Like, okay, you are staring at a glass box with an iPad in it. “Should” you obey Omega and punch yourself anyway? Or for people who have skipped my variant of Newcomb’s paradox entirely: should you one-box even when both boxes are transparent? The answer is: if you find yourself in this situation, you have learned something about yourself. Specifically, that you are a one-boxer. Or, to quote The Last Psychiatrist:
If some street hustler challenges you to a game of three card monte you don’t need to bother to play, just hand him the money, not because you’re going to lose but because you owe him for the insight: he selected you. Whatever he saw in you everyone sees in you, from the dumb blonde at the bar to your elderly father you’ve dismissed as out of touch, the only person who doesn’t see it is you, which is why you fell for it.
Note that this does not mean thinking about decision theories is meaningless – the question of “how should you indoctrinate your kid?” or “what should the self-driving car do?” is still relevant. The difference between you and the self-driving car is that the self-driving car does not have free will, but you supposedly do. Of course the question “what algorithm should I use?” becomes maddening then – you can not, at the same time, (a) follow an algorithm and (b) have free will, aka the ability to overrule the algorithm whenever you feel like it.
VII. The psychopath button
Here is another illustration: the psychopath button problem.
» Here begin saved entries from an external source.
(** The receive interrupt. *)
Lemma duplex_receive s : duplex s -> exists s', ReceiveDataHandler log_call s = Ok (tt, s') /\ duplex s' /\ s'.(uart).(SendBuffer) = s.(uart).(SendBuffer) /\
  ((vw s).(u_tx) = [] -> (vw s').(u_tx) = []) /\
  (s'.(uart).(ReceiveBuffer).(Remaining) = 0 \/ (length (vw s).(u_rx) <= Z.to_nat (got_count s' - got_count s))%nat).
Proof.
  intros [X1 X2 X3 X4 X5 X6 (got & X7 & X8 & X9) X10 (ev & X11 & X12 & X13)]. pose proof (so_m _ Hok) as Hm.
  destruct (receive_handler_spec log_call s (se_hr e) X1) as (rs & t & s' & E & U & Ap & Me & Hle & Tr & Hend); [unfold got_count in *; word_lia|apply X3|].
  exists s'. split; [exact E|]. assert (Es : SendBuffer (uart s') = SendBuffer (uart s)) by now rewrite U.
  assert (Eg : got_count s' = got_count s + Z.of_nat (length rs)) by (unfold got_count; rewrite U; cbn [ReceiveBuffer Remaining got_more with_field]; lia).
  assert (Er : Remaining (ReceiveBuffer (uart s')) = Remaining (ReceiveBuffer (uart s)) - Z.of_nat (length rs)) by now rewrite U.
  split; [|split; [exact Es|split; [|unfold got_count in *; lia]]].
  2:{ intros Et. pose proof (tr_tx _ _ _ _ Tr) as Hl. rewrite Et in Hl. cbn [length] in Hl. apply length_zero_iff_nil. lia. }
  destruct X5 as (X5 & X5' & X5''). pose proof (so_n _ Hok) as Hn. pose proof (so_apart _ Hok) as Hap.
  assert (Ec : completed s' = completed s) by (unfold completed; now rewrite Es). assert (En : sent_count s' = sent_count s) by (unfold sent_count; now rewrite Es).
  split; rewrite ?Ec, ?Es, ?En; try assumption.
  - unfold at_base. rewrite U. exact X1.
  - rewrite U. exact X2.
  - rewrite U. exact X3.
  - rewrite Eg. split; [unfold got_count in *; lia|]. rewrite U. cbn [ReceiveBuffer NextBytePtr Requested got_more with_field]. split; [lia|exact X5''].
  - rewrite <- X6, Me. unfold send_bytes. rewrite store_apart; [reflexivity|]. unfold got_count in *. lia.
  - exists (got ++ rs). split; [rewrite <- (app_nil_r (firstn _ _)); exact (traffic_trans _ _ _ _ _ _ _ X7 Tr)|]. rewrite length_app, Eg. split; [lia|].
    rewrite load_bytes_app, map_app, Me, X5'. replace (se_recv e + Z.of_nat (length got)) with (se_recv e + got_count s) by lia. rewrite load_store_bytes. f_equal.
    rewrite store_apart by lia. exact X9.
  - destruct (completed s); [|exact X10]. split; [apply X10|]. pose proof (tr_tx _ _ _ _ Tr) as Hl. rewrite (proj2 X10) in Hl. cbn [length] in Hl. apply length_zero_iff_nil. lia.
  - rewrite Er. rewrite Ap. destruct (Z.eqb_spec (Remaining (ReceiveBuffer (uart s)) - Z.of_nat (length rs)) 0) as [E0|E0].
    + exists (ev ++ [(se_hr e, se_rref e, se_m e)]). unfold log_call. rewrite X11, (proj2 X3), X5'', u32_id by word_lia. split; [now rewrite app_assoc|].
      unfold calls_of in *. rewrite filter_app, X12. cbn [filter fst]. rewrite (proj2 (Z.eqb_neq (se_hr e) (se_hs e))) by (intros Eh; now apply (so_handlers _ Hok)).
      split; [apply app_nil_r|]. intros c Hc. apply in_app_iff in Hc. destruct Hc as [Hc|[<-|[]]]; [|right; now split].
      destruct (X13 c Hc) as [Hc'|[Hc' _]]; [now left|right; now split].
    + exists ev. split; [exact X11|]. split; [exact X12|]. intros c Hc. destruct (X13 c Hc) as [Hc'|[Hc' Hc'']]; [now left|]. exfalso. lia.
Qed.
Lemma send_bytes_firstn m p n i k : (i + k <= n)%nat ->
  firstn (i + k) (send_bytes m p 0 n) = firstn i (send_bytes m p 0 n) ++ send_bytes m (p + Z.of_nat i) 0 k.
Proof.
  intros Hle. assert (F : forall j, (j <= n)%nat -> firstn j (send_bytes m p 0 n) = send_bytes m p 0 j).
  { intros j Hj. unfold send_bytes. replace n with (j + (n - j))%nat by lia. rewrite load_bytes_app, map_app, firstn_app, firstn_all2 by (rewrite length_map, length_load_bytes; lia).
    rewrite length_map, length_load_bytes, Nat.sub_diag. apply app_nil_r. }
  rewrite !F by lia. unfold send_bytes. now rewrite load_bytes_app, map_app, !Z.add_0_r.
Qed.

(** The interrupts with an empty transmitter that are still needed. *)
Definition irqs_left (s : st) : nat := if completed s then 0%nat else S (Z.to_nat ((s.(uart).(SendBuffer).(Remaining) + 15) / 16)).

(** The send interrupt: the transmitter was found empty. *)
Lemma duplex_sending s : duplex s -> completed s = false -> (vw s).(u_tx) = [] -> exists s', SendDataHandler log_call s = Ok (tt, s') /\ duplex s' /\ (irqs_left s' <= pred (irqs_left s))%nat.
Proof.
  intros [X1 X2 X3 [X4 X4'] X5 X6 (got & X7 & X8 & X9) X10 (ev & X11 & X12 & X13)] Hc Htx. pose proof (so_n _ Hok) as Hn. rewrite Hc in *.
  set (r := Remaining (SendBuffer (uart s))) in *. assert (Hr : 0 <= r <= se_n e) by (unfold sent_count in X4; fold r in X4; lia).
  destruct (send_handler_spec log_call s (se_hs e) X1) as (k & t & s' & E & M & P & Hk & F); [fold r; word_lia|apply X2|]. fold r in Hk, F.
  exists s'. split; [exact E|]. destruct (Z.eqb_spec r 0) as [E0|E0].
  - destruct F as [U Ap]. assert (k = 0%nat) by lia. subst k. assert (Hc' : completed s' = true) by (unfold completed; now rewrite U). assert (Hr' : Remaining (SendBuffer (uart s')) = 0) by now rewrite U.
    split; [|unfold irqs_left; rewrite Hc'; lia]. assert (En : sent_count s' = sent_count s) by (unfold sent_count; now rewrite U). assert (Eg : got_count s' = got_count s) by (unfold got_count; now rewrite U).
    split; rewrite ?Hc', ?En, ?Eg, ?M; try (rewrite U; assumption || (split; assumption)).
    + unfold at_base. rewrite U. exact X1.
    + exact X6.
    + exists got. split; [exact (traffic_moved _ _ _ _ _ X7 P)|now split].
    + split; [exact Hr'|]. exact (moved_tx _ _ P Htx).
    + exists (ev ++ [(se_hs e, se_sref e, se_n e)]). rewrite Ap. unfold log_call. rewrite X11, (proj2 X2), X10. split; [now rewrite app_assoc|].
      unfold calls_of in *. rewrite filter_app, X12. cbn [filter fst]. rewrite Z.eqb_refl. split; [reflexivity|].
      intros c Hcin. apply in_app_iff in Hcin. destruct Hcin as [Hcin|[<-|[]]]; [|now left]. rewrite U. exact (X13 c Hcin).
  - destruct F as (U & Ap & Hend). assert (Hc' : completed s' = false) by (unfold completed; rewrite U; exact Hc).
    assert (Hr' : Remaining (SendBuffer (uart s')) = r - Z.of_nat k) by now rewrite U.
    assert (En : sent_count s' = sent_count s + Z.of_nat k) by (unfold sent_count; rewrite Hr'; fold r; lia). assert (Eg : got_count s' = got_count s) by (unfold got_count; now rewrite U).
    split.
    + split; rewrite ?Hc', ?Eg, ?M; try (rewrite U; assumption || (split; assumption)).
      * unfold at_base. rewrite U. exact X1.
      * rewrite En. split; [unfold sent_count in *; fold r in X4 |- *; lia|]. rewrite U. cbn [SendBuffer NextBytePtr sent_more with_field]. lia.
      * exact X6.
      * exists got. split; [|now split]. rewrite En, Z2Nat.inj_add, Nat2Z.id by lia. rewrite <- X6, send_bytes_firstn by (unfold sent_count in *; fold r in X4 |- *; lia).
        rewrite X6, Z2Nat.id, <- X4' by lia. rewrite <- (app_nil_r got). exact (traffic_trans _ _ _ _ _ _ _ X7 P).
      * exists ev. rewrite U, Ap. now split.
    + unfold irqs_left. rewrite Hc, Hc', Hr'. fold r. cbn [Nat.pred]. rewrite Htx in Hend. cbn [length] in Hend. unfold XUL_FIFO_SIZE in Hend.
      assert (r - Z.of_nat k + 15 <= r + 15 - 16 \/ r - Z.of_nat k = 0) as [Hd|Hd] by lia.
      * apply (Z.div_le_mono _ _ 16) in Hd; [|lia]. replace ((r + 15 - 16) / 16) with ((r + 15) / 16 - 1) in Hd by (replace (r + 15 - 16) with (r + 15 + (-1) * 16) by lia; rewrite Z.div_add; lia). 
        assert (1 <= (r + 15) / 16) by (apply Z.div_le_lower_bound; lia). lia.
      * rewrite Hd. change ((0 + 15) / 16) with 0. assert (1 <= (r + 15) / 16) by (apply Z.div_le_lower_bound; lia). lia.
Qed.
Paul is debating whether to press the ‘kill all psychopaths’ button. It would, he thinks, be much better to live in a world with no psychopaths. Unfortunately, Paul is quite confident that only a psychopath would press such a button. Paul very strongly prefers living in a world with psychopaths to dying. Should Paul press the button?
Should Paul press the button? If he does, he’s a psychopath and he shouldn’t have pressed it. If he doesn’t, he’s not a psychopath and he should have pressed it.
If you treat the button press as a choice between being a psychopath and not being one, the answer is clear: Paul should not press the button, i.e. should not be a psychopath.
If you assume that Paul does not have a choice, the question disappears completely – he will press the button if he’s a psychopath, he won’t if he’s not, in both cases the consequences won’t be good, but that’s how life is sometimes.
The question is only a conundrum when you insist on it being a choice and not being a choice at the same time. Well, good luck with that.
VIII. Conclusion
This is how I recommend approaching decision problems.
If you want to figure out how your robots/kids/agents/cars should behave, mostly drop the philosophy. Look at the history of e. g. cooperation tournaments and what tends to work well there. Do your own experiments. Think about whether you care about the agents, or about the world that the agents are in, and in what proportion. Think about whether you can build a reliable way for agents to read each other’s intentions – e. g. humans can’t hide being angry because their faces get red, stuff like that. Trusted computing, remote attestation. Vitalik Buterin’s vision for Ethereum is ultimately a cooperation platform: inspectable agents, non-forgeable identities, zero-knowledge proofs.
If you want to figure out how you should behave, there are usually two separate questions: “what kind of behavior will win in this implausible scenario?” and “how do I justify this to my/someone’s intuition?”. The first one is often straightforward, and the second one is often resolvable with a combination of the determinism hypothesis and the simulation hypothesis.
Finally, if the problem happens to lie along the lines of “you will do X, but doing X is bad for you, so what should you do, huh?”, just reduce it to this form explicitly and banish it from your mind forever. There are more interesting things to think about.